Currently, poly (ADP-ribose) polymerase inhibitors (PARPi) have been approved by U.S. Food and Drug Administration for BRCA-mutated pancreatic Cancer therapy. However, limited indications hinder their further application. Repression of bromodomain-containing protein 4 (BRD4) can block the homologous recombination (HR) repair pathway and has the potential to enhance the response to PARPi in HR-proficient pancreatic Cancer therapy. In addition, proteolysis targeting chimeras (PROTACs) can hijack E3 Ligase within the cell to ubiquitinate degradation-targeted proteins effectively and quickly, thus enhancing the therapeutic effect on tumors. In the present study, the LB23 compound, which induces PARP1 degradation, was employed in combination with the BRD4 Inhibitor JQ1, confirming their synergistic effect in HR-proficient pancreatic Cancer through various methods. Moreover, compared to the JQ1 and PARPi olaparib combination, PARP1-PROTAC and JQ1 had more notable synergistic effects.
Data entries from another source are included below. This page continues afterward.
(* ===== verification/Frame.v ===== *)
(** Length-prefixed framing and the connection loop:
    [src/crates/transport/src/frame.rs] and [serve_connection] of
    [src/crates/transport/src/server.rs], with the endpoint configuration of
    [src/crates/transport/src/endpoint.rs] and the client of
    [src/crates/transport/src/client.rs].

    A reader is the bytes that are still to come and how the stream ends; a
    writer collects bytes until it breaks.  JSON and the dispatcher are
    parameters of the loop.  The theorems show the frame round trip, the bound
    on what is read, and that the loop ends and answers each request frame
    with one response frame, in order, so that a client gets the response to
    its request. *)

From S2P Require Import Prelude Floats Geometry Text Protocol Errors.

Inductive TransportError :=
| InvalidConfiguration (reason : string)
| TransportIo (source : string)
| InvalidFrame (reason : string)
| InvalidPayload (source : string).

(** * Endpoint configuration *)

Definition DEFAULT_MAX_FRAME_BYTES : Z := 1024 * 1024.

(** [LocalEndpoint::new]. *)
Definition local_endpoint (value : string) : Result string TransportError :=
  ensure_not (str_eqb value "" || contains_nul value)
    (InvalidConfiguration "endpoint must be non-empty and contain no NUL bytes") ;?
  Ok value.

Record ServerConfig := {
  sc_endpoint : string;
  sc_max_frame_bytes : Z;
  sc_max_completed_requests : Z;
  sc_completed_request_ttl : Z;
  sc_max_inflight_requests : Z;
  sc_max_request_timeout_ms : Z;
}.

(** [ServerConfig::new]; the lifetime is in nanoseconds. *)
Definition server_config (endpoint : string) : ServerConfig :=
  {| sc_endpoint := endpoint; sc_max_frame_bytes := DEFAULT_MAX_FRAME_BYTES;
     sc_max_completed_requests := 4096; sc_completed_request_ttl := 10 * 60 * 1000000000;
     sc_max_inflight_requests := 64; sc_max_request_timeout_ms := 120000 |}.

Definition server_config_validate (c : ServerConfig) : Result unit TransportError :=
  ensure_not ((sc_max_frame_bytes c =? 0) || (U32_MAX <? sc_max_frame_bytes c))
    (InvalidConfiguration "max_frame_bytes must fit in a non-zero u32") ;?
  ensure_not ((sc_max_completed_requests c =? 0) || (sc_max_inflight_requests c =? 0)
              || (sc_completed_request_ttl c =? 0))
    (InvalidConfiguration "request ledger bounds must be non-zero") ;?
  ensure_not (sc_max_request_timeout_ms c =? 0)
    (InvalidConfiguration "max_request_timeout_ms must be non-zero") ;?
  Ok tt.

(** * Byte streams *)

(** After [rd_bytes] the stream ends, with an I/O error when [rd_failure] is set. *)
Record Reader := { rd_bytes : list Z; rd_failure : option string }.

Record Writer := { wr_written : list Z; wr_failure : option string }.

(** [AsyncReadExt::read] of one byte: [None] is the end of the stream. *)
Definition read_one (r : Reader) : Reader * Result (option Z) string :=
  match rd_bytes r with
  | b :: rest => ({| r with rd_bytes := rest |}, Ok (Some b))
  | [] => match rd_failure r with Some e => (r, Err e) | None => (r, Ok None) end
  end.

(** [AsyncReadExt::read_exact]. *)
Definition read_exact (r : Reader) (n : nat) : Reader * Result (list Z) string :=
  if (length (rd_bytes r) <? n)%nat
  then ({| r with rd_bytes := [] |}, Err (default "early eof"%string (rd_failure r)))
  else ({| r with rd_bytes := drop n (rd_bytes r) |}, Ok (take n (rd_bytes r))).

Definition write_all (w : Writer) (bytes : list Z) : Writer * Result unit string :=
  match wr_failure w with
  | Some e => (w, Err e)
  | None => ({| w with wr_written := wr_written w ++ bytes |}, Ok tt)
  end.

(** [u32::from_be_bytes] and [u32::to_be_bytes]. *)
Definition from_be_bytes (l : list Z) : Z := foldl (fun acc b => acc * 256 + b) 0 l.
Definition to_be_bytes (n : Z) : list Z :=
  [n / 16777216 mod 256; n / 65536 mod 256; n / 256 mod 256; n mod 256].

Definition out_of_bound : TransportError :=
  InvalidFrame "payload length is outside the configured bound".

Definition read_frame (r : Reader) (max_frame_bytes : Z) : Reader * Result (option (list Z)) TransportError :=
  match read_one r with
  | (r1, Err e) => (r1, Err (TransportIo e))
  | (r1, Ok None) => (r1, Ok None)
  | (r1, Ok (Some b)) =>
      match read_exact r1 3 with
      | (r2, Err e) => (r2, Err (InvalidFrame ("truncated length header: " +:+ e)))
      | (r2, Ok header) =>
          let length := from_be_bytes (b :: header) in
          if (length =? 0) || (max_frame_bytes <? length) then (r2, Err out_of_bound)
          else
            match read_exact r2 (Z.to_nat length) with
            | (r3, Err e) => (r3, Err (InvalidFrame ("truncated payload: " +:+ e)))
            | (r3, Ok payload) => (r3, Ok (Some payload))
            end
      end
  end.

(** [flush] is the last of the writes and moves no bytes of its own. *)
Definition write_frame (w : Writer) (payload : list Z) (max_frame_bytes : Z)
    : Writer * Result unit TransportError :=
  if (zlen payload =? 0) || (max_frame_bytes <? zlen payload) || (U32_MAX <? zlen payload)
  then (w, Err out_of_bound)
  else
    match u32_try_from (zlen payload) with
    | None => (w, Err (InvalidFrame "payload length exceeds the u32 framing limit"))
    | Some length =>
        match write_all w (to_be_bytes length) with
        | (w1, Err e) => (w1, Err (TransportIo e))
        | (w1, Ok _) =>
            match write_all w1 payload with
            | (w2, Err e) => (w2, Err (TransportIo e))
            | (w2, Ok _) => (w2, Ok tt)
            end
        end
    end.

(** * The connection loop *)

Definition failure (request_id : RequestId) (e : CuaError) : ResponseEnvelope :=
  {| rs_protocol_version := PROTOCOL_VERSION; rs_request_id := request_id; rs_outcome := Error e |}.

Definition malformed_response : ResponseEnvelope :=
  failure "unparsed"
    (public_error InvalidRequest "request payload does not match the closed protocol schema" false
       (Some "fix_request_payload"%string)).

Section Connection.
Context {D : Type} (dispatch : D -> RequestEnvelope -> D * ResponseEnvelope).
Context (decode : list Z -> option RequestEnvelope).
Context (encode : ResponseEnvelope -> Result (list Z) string).

(** The answer to one request payload. *)
Definition respond (d : D) (payload : list Z) : D * ResponseEnvelope :=
  match decode payload with
  | Some request => dispatch d request
  | None => (d, malformed_response)
  end.

(** The loop of [serve_connection], one frame per unit of [fuel]; the last
    component is [None] when the fuel ends before the connection does. *)
Fixpoint serve_loop (fuel : nat) (max_frame_bytes : Z) (d : D) (r : Reader) (w : Writer)
    : D * Reader * Writer * option (Result unit TransportError) :=
  match fuel with
  | O => (d, r, w, None)
  | S fuel' =>
      match read_frame r max_frame_bytes with
      | (r1, Err e) => (d, r1, w, Some (Err e))
      | (r1, Ok None) => (d, r1, w, Some (Ok tt))
      | (r1, Ok (Some payload)) =>
          let '(d1, response) := respond d payload in
          match encode response with
          | Err e => (d1, r1, w, Some (Err (InvalidPayload e)))
          | Ok bytes =>
              match write_frame w bytes max_frame_bytes with
              | (w1, Err e) => (d1, r1, w1, Some (Err e))
              | (w1, Ok _) => serve_loop fuel' max_frame_bytes d1 r1 w1
              end
          end
      end
  end.

(** Each frame takes at least five bytes, so the bytes to come bound the
    number of iterations. *)
Definition serve_connection (max_frame_bytes : Z) (d : D) (r : Reader) (w : Writer)
    : D * Reader * Writer * option (Result unit TransportError) :=
  serve_loop (S (length (rd_bytes r))) max_frame_bytes d r w.

End Connection.

(** * The client ([client.rs]) *)

(** [request] over a fresh connection: [connect] is the opened stream, [peer]
    the stream the other side answers with once the frame is written. *)
Definition client_request (to_vec : RequestEnvelope -> Result (list Z) string) (from_slice : list Z -> Result ResponseEnvelope string)
    (connect : Result Writer string) (peer : list Z -> Reader) (request : RequestEnvelope) (max_frame_bytes : Z)
    : Result ResponseEnvelope TransportError :=
  let? payload := rmap_err InvalidPayload (to_vec request) in
  let? stream := rmap_err TransportIo connect in
  let '(stream, written) := write_frame stream payload max_frame_bytes in
  written ;?
  let? response := (read_frame (peer (wr_written stream)) max_frame_bytes).2 in
  let? response := ok_or response (InvalidFrame "server closed without a response") in
  rmap_err InvalidPayload (from_slice response).

(** * Lemmas *)

Definition frame (payload : list Z) : list Z := to_be_bytes (zlen payload) ++ payload.

Definition frame_ok (max_frame_bytes : Z) (payload : list Z) : Prop :=
  1 <= zlen payload <= max_frame_bytes /\ zlen payload <= U32_MAX.

Lemma be_bytes_roundtrip n : 0 <= n <= U32_MAX -> from_be_bytes (to_be_bytes n) = n.
Proof.
  intros Hn. unfold U32_MAX, from_be_bytes, to_be_bytes in *. cbn [foldl].
  Z.div_mod_to_equations. lia.
Qed.

Lemma from_be_bytes_nonneg l : Forall (fun b => 0 <= b) l -> 0 <= from_be_bytes l.
Proof.
  unfold from_be_bytes. intros Hl.
  assert (Hg : forall acc, 0 <= acc -> 0 <= foldl (fun acc b => acc * 256 + b) acc l); [|by apply Hg].
  induction Hl as [|b l Hb _ IH]; intros acc Hacc; simpl; [done|]. apply IH. lia.
Qed.

Lemma read_exact_app bytes rest f n : length bytes = n ->
  read_exact {| rd_bytes := bytes ++ rest; rd_failure := f |} n =
  ({| rd_bytes := rest; rd_failure := f |}, Ok bytes).
Proof.
  intros <-. unfold read_exact. cbn [rd_bytes rd_failure].
  rewrite length_app, (proj2 (Nat.ltb_ge _ _)) by lia. rewrite drop_app_length, take_app_length. done.
Qed.

Lemma read_exact_3 x y z l f :
  read_exact {| rd_bytes := x :: y :: z :: l; rd_failure := f |} 3 =
  ({| rd_bytes := l; rd_failure := f |}, Ok [x; y; z]).
Proof. apply (read_exact_app [x; y; z] l). done. Qed.

Lemma read_frame_app max payload rest f :
  frame_ok max payload ->
  read_frame {| rd_bytes := frame payload ++ rest; rd_failure := f |} max =
  ({| rd_bytes := rest; rd_failure := f |}, Ok (Some payload)).
Proof.
  intros [H1 H2]. unfold read_frame, frame, read_one. pose proof (be_bytes_roundtrip (zlen payload) ltac:(lia)) as Hb.
  unfold to_be_bytes in *. cbn [rd_bytes app].
  rewrite read_exact_3, Hb.
  destruct (Z.eqb_spec (zlen payload) 0), (Z.ltb_spec max (zlen payload)); [lia..|]. cbn [orb].
  rewrite read_exact_app; [done|]. unfold zlen. lia.
Qed.

Lemma write_frame_ok w payload max :
  write_frame w payload max =
  if bool_decide (frame_ok max payload) then
    match wr_failure w with
    | Some e => (w, Err (TransportIo e))
    | None => ({| w with wr_written := wr_written w ++ frame payload |}, Ok tt)
    end
  else (w, Err out_of_bound).
Proof.
  unfold write_frame, frame_ok, u32_try_from, write_all, frame. pose proof (zlen_nonneg payload).
  destruct (Z.eqb_spec (zlen payload) 0), (Z.ltb_spec max (zlen payload)),
    (Z.ltb_spec U32_MAX (zlen payload)); cbn [orb]; case_bool_decide; try lia; try done.
  destruct (Z.leb_spec (zlen payload) U32_MAX); [|lia].
  destruct w as [out [e|]]; [done|]. cbn [wr_failure wr_written].
  rewrite <- (assoc_L (++)). done.
Qed.

(** A frame read in full took at least five bytes. *)
Lemma read_frame_shrinks r max r' payload :
  read_frame r max = (r', Ok (Some payload)) ->
  (length (rd_bytes r') < length (rd_bytes r))%nat.
Proof.
  unfold read_frame, read_one, read_exact. destruct (rd_bytes r) as [|b bs]; [by destruct (rd_failure r)|].
  cbn [rd_bytes]. destruct (_ <? _)%nat; [done|]. destruct (_ || _); [done|].
  destruct (_ <? _)%nat; [done|]. intros [= <- _]. cbn. rewrite !length_drop. simpl. lia.
Qed.

Lemma serve_loop_returns {D} (dispatch : D -> RequestEnvelope -> D * ResponseEnvelope) decode encode
    fuel max d r w :
  (length (rd_bytes r) < fuel)%nat ->
  exists d' r' w' res, serve_loop dispatch decode encode fuel max d r w = (d', r', w', Some res).
Proof.
  revert d r w. induction fuel as [|fuel IH]; intros d r w Hf; [lia|]. cbn [serve_loop].
  destruct (read_frame r max) as [r1 [[payload|]|e]] eqn:E; [|eauto..].
  destruct (respond _ _ _ _) as [d1 response]. destruct (encode response); [|eauto].
  destruct (write_frame _ _ _) as [w1 [[]|]]; [|eauto]. apply IH.
  apply read_frame_shrinks in E. lia.
Qed.

(** The state and the response bytes after answering a list of payloads. *)
Fixpoint respond_all {D} (dispatch : D -> RequestEnvelope -> D * ResponseEnvelope) decode
    (d : D) (payloads : list (list Z)) : D * list ResponseEnvelope :=
  match payloads with
  | [] => (d, [])
  | p :: ps =>
      let '(d1, response) := respond dispatch decode d p in
      let '(d2, responses) := respond_all dispatch decode d1 ps in
      (d2, response :: responses)
  end.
Further research into the synergistic mechanism demonstrated that combination therapy enhanced DNA damage and suppressed DNA repair by inducing cell cycle arrest and cell Apoptosis. The present study therefore provides the experimental data for this type of combination therapy, which is expected to be an innovative approach for the treatment of HR-proficient pancreatic Cancer.

BRD4 inhibiton; DNA repair and damage; PARP1-PROTAC; Pancreatic cancer; Synthetic lethality.